The NYT seems to imply that blogs are picking up part of the slack, but I think I'm with fellow MSU alum Richard Ford on this one. I think that the blogs are great and provide an essential additional venue for books to receive attention, but won't reach many of the audiences who look to the larger weekly newepaper book reviews to find something to read.
I also like Ford's point on the question of responsibility. PBS's Frontline had an excellent series recently on the changing role of newspapers in society and in competition with new media. Once again, while I'm excited by the prospects of participation in new media, I'm also struck how almost no one in the new media projects really considers themselves journalists, much less wants to even consider the sort of questions of ethics and responsibility to the reader that most journalists deal with all the time.
The new media is fabulous, but I think that it's incredibly short-sighted to act as though it makes the old media obsolete. Increasingly, we need both.
(Speaking of journalists, Ellen E. Heltzel at Poynter.org provides a good summary of the issue.)
3 comments:
Especially when it comes to book reviews, I just don't get the journalist/non-journalist argument. I LOVE the NYT book section, but it does not seem at all journalistic to me. And the kind of discussion & analysis that people are doing on, for example, a blog like Crooked Timber is (I think) on the same level by any metric. Can book-blogs replace newspaper book sections in quantity and quality?
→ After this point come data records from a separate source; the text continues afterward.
(** Any number of selections: total, and the account of every current weight. *)
Lemma select_n_account m : forall w,
  sized w -> balanced w ->
  exists w' bs, select_n m w = Ret (w', bs) /\ length bs = m /\ balanced w' /\
    w_targets w' = w_targets w /\ w_healthy w' = w_healthy w /\
    Forall (fun b => w_healthy w !! b = Some true) bs /\
    forall i c g, w_currentWeights w !! i = Some c -> gains w !! i = Some g ->
      w_currentWeights w' !! i = Some (c + Z.of_nat m * g - total w * picks i bs).
Proof.
  induction m as [|m IH]; intros w Hs Hb.
  { exists w, []. repeat (split; [done|]). intros i c g Hc Hg. rewrite Hc. f_equal.
    unfold picks; simpl. lia. }
  destruct (select_step w Hs Hb) as (w1 & b & x & Hsel & Hhb & Ht1 & Hh1 & Hx & Hcw & Hb1).
  destruct (IH w1 (sized_ext _ _ Ht1 Hh1 Hs) Hb1) as (w2 & bs & Hn & Hlen & Hb2 & Ht2 & Hh2 & Hall & Hacc).
  exists w2, (b :: bs). simpl. rewrite Hsel. cbn [outcome_bind]. rewrite Hn. cbn [outcome_bind].
  repeat (split; [congruence || (simpl; congruence) |]).
  split; [constructor; [done|by rewrite Hh1 in Hall]|].
  intros i c g Hc Hg.
  assert (Hg1 : gains w1 !! i = Some g) by (unfold gains in *; by rewrite Ht1, Hh1).
  assert (Htot1 : total w1 = total w) by (unfold total, gains; by rewrite Ht1, Hh1).
  assert (Hsum : zip_with Z.add (w_currentWeights w) (gains w) !! i = Some (c + g)).
  { apply lookup_zip_with_Some. eauto. }
  unfold picks in *. simpl count_occ. destruct (Nat.eq_dec b i) as [->|Hne].
  - rewrite Hsum in Hx. injection Hx as <-.
    rewrite (Hacc i (c + g - total w) g);
      [f_equal; lia|rewrite Hcw, list_lookup_insert_eq; [done|by eapply lookup_lt_Some]|done].
  - rewrite (Hacc i (c + g) g); [f_equal; lia|by rewrite Hcw, list_lookup_insert_ne|done].
Qed.

(** ** From indices to the results of Next *)

Definition url_at (w : WeightedRoundRobin) (b : nat) : result URL :=
  match w_targets w !! b with
  | Some t => Ok (Target_URL t)
  | None => Err ErrNoHealthyTargets
  end.

Lemma next_n_select m : forall w w' bs,
  wrr_ok w -> select_n m w = Ret (w', bs) -> next_n m w = Ret (w', url_at w <$> bs).
Proof.
  induction m as [|m IH]; intros w w' bs Hok; cbn [select_n next_n]; [by intros [= <- <-]|].
  cbn [Next Weighted_Balancer].
  destruct (Weighted_Next_total w Hok) as
    [[Hf (w1 & HN & Hok1 & Ht1 & Hh1)]|(w1 & b & t & HN & -> & Ht & Hb & Hok1 & Ht1 & Hh1)].
  { destruct (wrr_select_spec w Hok) as [[_ ->]|(b & mm & _ & Hb & _)]; [done|].
    rewrite Forall_lookup in Hf. by specialize (Hf _ _ Hb). }
  rewrite HN. cbn [outcome_bind]. destruct (select_n m w1) as [[w2 bs']|] eqn:E; [|done].
  cbn [outcome_bind]. intros [= <- <-]. rewrite (IH _ _ _ Hok1 E). cbn [outcome_bind].
  rewrite fmap_cons. unfold url_at. by rewrite Ht1, Ht.
Qed.

(** The list in which index [k + j] occurs as often as the [j]-th number says. *)
Definition spread (k : nat) (l : list Z) : list nat :=
  concat (imap (fun j g => replicate (Z.to_nat g) (k + j)%nat) l).

Lemma spread_cons k g l : spread k (g :: l) = replicate (Z.to_nat g) k ++ spread (S k) l.
Proof.
  unfold spread. simpl. rewrite Nat.add_0_r. f_equal. f_equal. apply imap_ext.
  intros. simpl. by rewrite Nat.add_succ_r.
Qed.

Lemma count_replicate n (x y : nat) :
  count_occ Nat.eq_dec (replicate n x) y = if Nat.eq_dec x y then n else 0%nat.
Proof.
  induction n as [|n IH]; simpl; [by destruct (Nat.eq_dec x y)|]. rewrite IH.
  by destruct (Nat.eq_dec x y).
Qed.

Lemma count_spread l : forall k i : nat,
  count_occ Nat.eq_dec (spread k l) (k + i)%nat = Z.to_nat (default 0 (l !! i)) /\
  ((i < k)%nat -> count_occ Nat.eq_dec (spread k l) i = 0%nat).
Proof.
  induction l as [|g l IH]; intros k i; [done|].
  rewrite spread_cons, !count_occ_app, !count_replicate. split.
  - destruct i as [|i].
    + rewrite Nat.add_0_r. destruct (Nat.eq_dec k k); [|done]. simpl.
      destruct (IH (S k) k) as [_ ->]; lia.
    + destruct (Nat.eq_dec k (k + S i)%nat); [lia|]. simpl.
      replace (k + S i)%nat with (S k + i)%nat by lia. by destruct (IH (S k) i) as [-> _].
  - intros Hi. destruct (Nat.eq_dec k i); [lia|]. destruct (IH (S k) i) as [_ ->]; lia.
Qed.

Lemma url_at_spread w :
  wrr_ok w ->
  url_at w <$> spread 0 (gains w) =
  concat (zip_with (fun t (h : bool) => if h then replicate (Z.to_nat (Target_Weight t)) (Ok (Target_URL t)) else [])
            (w_targets w) (w_healthy w)).
Proof.
  intros [Hh _ _]. unfold gains. revert Hh.
  assert (Hgen : forall ts hs k, length hs = length ts ->
    (forall i t, ts !! i = Some t -> w_targets w !! (k + i)%nat = Some t) ->
    url_at w <$> spread k (zip_with gain ts hs) =
    concat (zip_with (fun t (h : bool) => if h then replicate (Z.to_nat (Target_Weight t)) (Ok (Target_URL t)) else []) ts hs)).
  { induction ts as [|t ts IH]; intros [|h hs] k Hlen Hlk; simplify_eq/=; [done|].
    rewrite spread_cons, fmap_app, fmap_replicate, (IH hs (S k)); [|done|].
    2: { intros i t' Hi. replace (S k + i)%nat with (k + S i)%nat by lia. by apply Hlk. }
    f_equal. specialize (Hlk 0%nat t eq_refl). rewrite Nat.add_0_r in Hlk.
    unfold url_at. rewrite Hlk. by destruct h. }
  intros Hh. by apply (Hgen _ _ 0%nat).
Qed.

(** All current weights are zero. *)
Definition at_rest (w : WeightedRoundRobin) : Prop := Forall (eq 0) (w_currentWeights w).

Lemma at_rest_balanced w : sized w -> wrr_ok w -> at_rest w -> balanced w.
Proof.
  intros [_ Ht _] Hok Hr. unfold at_rest in Hr. constructor; [done| |].
  - induction Hr as [|c cs <- _ IH]; [done|]. rewrite sumZ_cons, IH. done.
  - eapply Forall_impl; [exact Hr|]. simpl. lia.
Qed.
Not yet. Does their trajectory indicate they will be able to? Definitely. And I predict without hesitation that before long book-blogs (well, more broadly: non-newspaper book discussion, in lots of crazy forms, all over the internet) will drive much more attention and sales to books new and old than measly ol' newspapers.
I love that this is the argument that you and I constantly have—bright-eyed, optimistic Robin saying "yes! The new will be sufficient!" and grumpy Gavin saying "no! There are things that will be lost!" All while of course, I think you would praise a lazy Sunday with the NYT as highly as I would, and I crave a Blackberry.
I know we've talked about the "Long Tail" before, but it seems to me that settling on blogs for our book reviews will forever destroy the idea of a general readership. Sure, there was a lot of illusion in that idea all along, but are we really better off in a world of nothing but niches?
Additionally, I still think that the book blogs are hard to find for the general, possibly not tech-savvy reader. I know I have a dickens of a time finding them, especially compared to the NYT Book Review, which is available in the front of my favorite bookstore (and most others). As more people buy books online, maybe this will matter less, but I feel like I'm always reminding people that there's a great deal of elitism in assuming that the online world will set everyone free. Not everyone has easy or regular access to the internet, $100 laptops notwithstanding. (And note that no one is trying to offer those laptops to the poor in the U.S.)
Well --
the thing about the New York Times, even the book review, is that
while it's 1) great and
2) has real pretenses to universality and
3) sometimes gets knocked by niche and hyper-elite audiences for those reasons,
it's always been by and for an elite audience.
The best comparison probably isn't to Crooked Timber or the book blogs but Amazon.com, which is arguably much more universal in its reading recommendations now than the NYT ever was. As Robin knows, Amazon is perfectly tailored to both elite and nonelite readers, with recommendations and reviews that appeal to both. Also, it leads immediately, rather than proximately, to the purchase and (usually) the reading of books. And now that you can browse excerpts or whole chapters online, it's better than just a review; it's the real thing.
This, I think, is what will ultimately happen; not a wholesale abandonment of the "general readership" (which has been "under attack" as long as literacy has been around) but the invention/emergence of new forms of authority, some of which will step into the dominant roles held by old clearinghouses, but all of which are (by virtue of the technology) more friendly to an intensive, niche readership than the old newspaper and bookstore system ever was.